Once the New Start is ratified (finally approved), the United States will have a new round of negotiations with the Russians on major cuts. A good outcome depends on agreed solutions to many political problems and can take many years. The two big ones from the days of the Cold War must reduce their stocks much more, before they can join the smaller nuclear powers in multilateral negotiations on a nuclear-weapon-free world.

In the meantime, there are many who sit back and wait and see what happens. According to, China, India and Pakistan are gearing up. Israel is not subject to any restrictions and is protected by the United States and others. France is without enthusiasm for much of what Obama is doing. The dispute over the disarmament obligations in Article VI will therefore continue at this supervisory conference as well.

6: Middle East

Tensions between the nuclear powers and the nuclear-weapon-free states are reflected and intensified in the Middle East – in the conflict between Israel, which is outside the NPT, and all the others that have joined. When the Arab states agreed to make the NPT permanent, it was not because they preferred this – primarily they were in favor of a limited extension, but because at the same time a resolution was adopted that advocated making the Middle East a zone free of weapons of mass destruction ( chemical, biological and nuclear weapons).

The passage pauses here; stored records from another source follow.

Lemma handle_event_ok h evt (w : world vstate vcall vresp) :
  (event_size h <= length evt)%nat -> bt_vnd_cbacks (globals w) = true ->
  wp (handle_event h evt) (fun _ w' => (exists r, trace w' = trace w ++ [(Cevent evt, r)])
    /\ globals w' = with_status (with_addr (globals w) (event_addr h evt (globals w)))
                      (completion (event_op h (globals w)) evt)) w.
Proof.
  intros Hl Hcb.
  assert (forall op (w1 : world vstate vcall vresp) b0 b1 b2 o0 o1 st l,
    evt = b0 :: b1 :: b2 :: o0 :: o1 :: st :: l -> bt_vnd_cbacks (globals w1) = true ->
    wp (finish_event evt (completed b0 (STREAM_TO_UINT16 o0 o1) st op)) (fun _ w' =>
      (exists r, trace w' = trace w1 ++ [(Cevent evt, r)]) /\ globals w' = with_status (globals w1) (completion op evt)) w1) as Hfin.
  { intros op w1 b0 b1 b2 o0 o1 st l -> Hw1. unfold finish_event. do 3 wp_step. rewrite Hw1. wp_step. apply sys_any. intros r.
    do 2 wp_step. split; [by exists r|]. cbn [globals]. by rewrite <- completed_completion. }
  destruct h; cbn [event_size handle_event event_addr event_op] in *.
  - do 12 (destruct evt as [|? evt]; [simpl in Hl; lia|]). unfold evt_Get_Local_BD_Addr.
    repeat (wp_step; first [apply octet_ok with (1 := eq_refl) | fail]). do 2 wp_step. by eapply (Hfin 0x1009); [reflexivity|].
  - do 6 (destruct evt as [|? evt]; [simpl in Hl; lia|]). unfold evt_Common_Complete.
    do 4 (wp_step; apply octet_ok with (1 := eq_refl)). do 2 wp_step. rewrite with_addr_same. by eapply Hfin.
Qed.

Lemma handle_event_short h evt (w : world vstate vcall vresp) :
  (length evt < event_size h)%nat -> handle_event h evt w = None.
Proof.
  intros Hl. destruct h; cbn [event_size handle_event] in *;
    do 12 (destruct evt as [|? evt]; [try reflexivity; simpl in Hl; lia|]); simpl in Hl; lia.
Qed.

Lemma completion_cases op evt : completion op evt = CMD_SUCCESS \/ completion op evt = CMD_FAIL.
Proof. unfold completion. repeat (match goal with |- context [match ?x with _ => _ end] => destruct x end); auto. Qed.

Lemma completion_success op evt :
  Forall is_u8 evt -> 0 <= op < 65536 ->
  completion op evt = CMD_SUCCESS <-> exists n k rest, evt = [0x0E; n; k; op mod 256; op / 256; 0] ++ rest.
Proof.
  intros He Ho. assert (forall o0 o1, STREAM_TO_UINT16 o0 o1 = (o0 + 256 * o1) mod 65536) as Hst.
  { intros. unfold STREAM_TO_UINT16, wrapu. rewrite Z.shiftl_mul_pow2 by lia. change (2 ^ 8) with 256.
    change (2 ^ 16) with 65536. f_equal. lia. }
  split.
  - do 6 (destruct evt as [|? evt]; [simpl; by repeat (match goal with |- context [match ?x with _ => _ end] => is_var x; destruct x end)|]).
    rewrite <- completed_completion. unfold completed. rewrite Hst.
    destruct (Z.eqb_spec z 0x0E) as [->|]; [|done]. destruct (Z.eqb_spec z4 0) as [->|]; [|by rewrite andb_false_r].
    destruct (Z.eqb_spec ((z2 + 256 * z3) mod 65536) op) as [E|]; [|done]. intros _. exists z0, z1, evt.
    do 3 apply Forall_inv_tail in He. pose proof (Forall_inv He) as H2. apply Forall_inv_tail, Forall_inv in He. unfold is_u8 in *.
    cbn [app]. repeat (f_equal; [Z.div_mod_to_equations; lia|]); repeat f_equal; Z.div_mod_to_equations; lia.
  - intros (n & k & rest & ->). cbn [app]. rewrite <- completed_completion, Hst. unfold completed.
    rewrite (proj2 (Z.eqb_eq ((op mod 256 + 256 * (op / 256)) mod 65536) op)) by (Z.div_mod_to_equations; lia). done.
Qed.

(** C39. The handler of a command's event: it gives the stack's buffer back once and sets the
    status the thread waits for, to success exactly for a command complete event that carries the
    opcode of the command and status 0, to failure otherwise. The event must be long enough: the
    handler of the address reads all six octets of the address whatever the status says, and an
    event of a failed command, which ends with the status, is read past its end. *)
Theorem events_correct (c : command) (evt : list Z) (w : world vstate vcall vresp) :
  bt_vnd_cbacks (globals w) = true -> wOpCode (globals w) = opcode_of c -> Forall is_u8 evt ->
  if decide (event_size (handler_of c) <= length evt)%nat then
    exists w' r, handle_event (handler_of c) evt w = Some (tt, w') /\ trace w' = trace w ++ [(Cevent evt, r)]
      /\ (cmd_status (globals w') = CMD_SUCCESS <->
           exists n k rest, evt = [0x0E; n; k; opcode_of c mod 256; opcode_of c / 256; 0] ++ rest)
      /\ (cmd_status (globals w') = CMD_SUCCESS \/ cmd_status (globals w') = CMD_FAIL)
  else handle_event (handler_of c) evt w = None.
Proof.
  intros Hcb Hop He. case_decide as Hl.
  - destruct (wp_total _ _ _ (handle_event_ok (handler_of c) evt w Hl Hcb)) as ([] & w' & E & [r Ht] & Eg).
    exists w', r. rewrite Eg. cbn [with_status cmd_status].
    assert (event_op (handler_of c) (globals w) = opcode_of c) as -> by (by destruct c).
    split; [done|]. split; [done|]. split; [apply completion_success; [done|by destruct c]|].
    apply completion_cases.
  - by apply handle_event_short, Nat.nle_gt.
Qed.
End Radio.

However, nothing has been done to follow it up. The Arab countries therefore believe that their obligations have been met with broken promises. Consequently, they say no to new arms control obligations. For example, Egypt has not acceded to the Chemical Weapons Agreement, the Biological Weapons Agreement, the Test Ban Treaty, the Additional Protocol to Expanded Security Controls, or the Agreement on Africa as a Nuclear Weapons Free Zone.

In addition, the challenge comes from Iran , which has led a number of countries in the Middle East to launch nuclear programs. The aim of these programs is peaceful – for civilian use only – but clearly enough, many want to get room for maneuver in case something goes wrong.